* Problem to solve
Determine how many lines of the entries that follow contain "exactly", and respond with that number alone.

* Supplied data
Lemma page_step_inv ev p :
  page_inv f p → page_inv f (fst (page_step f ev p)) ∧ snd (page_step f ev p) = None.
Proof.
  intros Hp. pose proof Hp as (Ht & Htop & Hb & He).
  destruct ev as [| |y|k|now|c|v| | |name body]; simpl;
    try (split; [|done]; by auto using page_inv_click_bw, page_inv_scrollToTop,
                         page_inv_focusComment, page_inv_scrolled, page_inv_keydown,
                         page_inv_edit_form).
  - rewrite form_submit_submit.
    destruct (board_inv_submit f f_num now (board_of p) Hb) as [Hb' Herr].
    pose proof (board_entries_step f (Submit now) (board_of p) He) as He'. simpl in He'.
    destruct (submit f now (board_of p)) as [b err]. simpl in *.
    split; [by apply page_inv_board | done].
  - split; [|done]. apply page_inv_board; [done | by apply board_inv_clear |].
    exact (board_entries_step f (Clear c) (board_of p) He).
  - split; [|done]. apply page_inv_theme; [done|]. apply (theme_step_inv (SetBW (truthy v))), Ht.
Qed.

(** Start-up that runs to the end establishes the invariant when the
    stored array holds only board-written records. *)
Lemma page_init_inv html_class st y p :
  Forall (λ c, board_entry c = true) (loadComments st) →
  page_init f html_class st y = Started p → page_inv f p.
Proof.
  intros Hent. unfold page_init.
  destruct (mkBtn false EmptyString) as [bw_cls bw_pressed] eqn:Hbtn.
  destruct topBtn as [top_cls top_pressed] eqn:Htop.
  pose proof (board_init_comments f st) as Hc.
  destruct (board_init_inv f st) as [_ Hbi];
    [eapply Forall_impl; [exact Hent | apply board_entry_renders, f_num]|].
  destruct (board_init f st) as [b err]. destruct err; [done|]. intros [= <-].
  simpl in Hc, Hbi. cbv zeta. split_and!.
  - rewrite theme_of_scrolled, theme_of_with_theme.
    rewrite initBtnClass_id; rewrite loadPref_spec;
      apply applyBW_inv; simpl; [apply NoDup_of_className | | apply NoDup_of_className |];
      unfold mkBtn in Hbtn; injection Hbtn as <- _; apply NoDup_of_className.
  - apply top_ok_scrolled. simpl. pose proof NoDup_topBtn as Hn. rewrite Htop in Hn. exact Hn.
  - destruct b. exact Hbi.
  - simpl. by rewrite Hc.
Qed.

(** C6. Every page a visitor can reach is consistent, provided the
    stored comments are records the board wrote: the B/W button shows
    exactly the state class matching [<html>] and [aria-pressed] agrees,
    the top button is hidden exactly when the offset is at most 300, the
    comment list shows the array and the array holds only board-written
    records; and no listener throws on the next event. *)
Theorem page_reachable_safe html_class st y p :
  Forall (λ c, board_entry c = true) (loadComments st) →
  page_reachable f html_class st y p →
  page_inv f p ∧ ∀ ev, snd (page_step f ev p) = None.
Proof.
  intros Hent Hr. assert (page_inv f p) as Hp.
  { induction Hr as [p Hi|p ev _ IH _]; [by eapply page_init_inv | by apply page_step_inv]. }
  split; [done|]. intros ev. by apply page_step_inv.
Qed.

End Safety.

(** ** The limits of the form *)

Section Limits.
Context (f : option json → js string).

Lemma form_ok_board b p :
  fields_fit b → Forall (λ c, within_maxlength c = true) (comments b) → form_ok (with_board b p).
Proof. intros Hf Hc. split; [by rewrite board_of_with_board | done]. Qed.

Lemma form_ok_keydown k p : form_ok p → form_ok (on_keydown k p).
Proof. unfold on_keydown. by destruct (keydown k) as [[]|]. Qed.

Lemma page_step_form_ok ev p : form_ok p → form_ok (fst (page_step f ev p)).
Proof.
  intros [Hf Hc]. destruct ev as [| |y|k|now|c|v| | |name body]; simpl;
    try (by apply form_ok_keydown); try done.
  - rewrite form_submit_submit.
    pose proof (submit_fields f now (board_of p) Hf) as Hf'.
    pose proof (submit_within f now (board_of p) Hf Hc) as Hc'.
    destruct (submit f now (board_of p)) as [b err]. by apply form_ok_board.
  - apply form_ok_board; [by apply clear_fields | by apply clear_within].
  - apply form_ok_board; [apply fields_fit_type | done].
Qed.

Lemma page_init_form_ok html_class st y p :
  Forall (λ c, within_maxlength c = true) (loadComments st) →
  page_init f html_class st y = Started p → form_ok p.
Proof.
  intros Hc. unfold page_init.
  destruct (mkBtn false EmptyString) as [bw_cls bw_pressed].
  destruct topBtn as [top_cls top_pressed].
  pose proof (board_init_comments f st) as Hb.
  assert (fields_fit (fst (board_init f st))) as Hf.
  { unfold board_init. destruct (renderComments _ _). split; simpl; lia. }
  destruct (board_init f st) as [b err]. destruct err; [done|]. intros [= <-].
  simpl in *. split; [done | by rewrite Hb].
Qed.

* Your response
2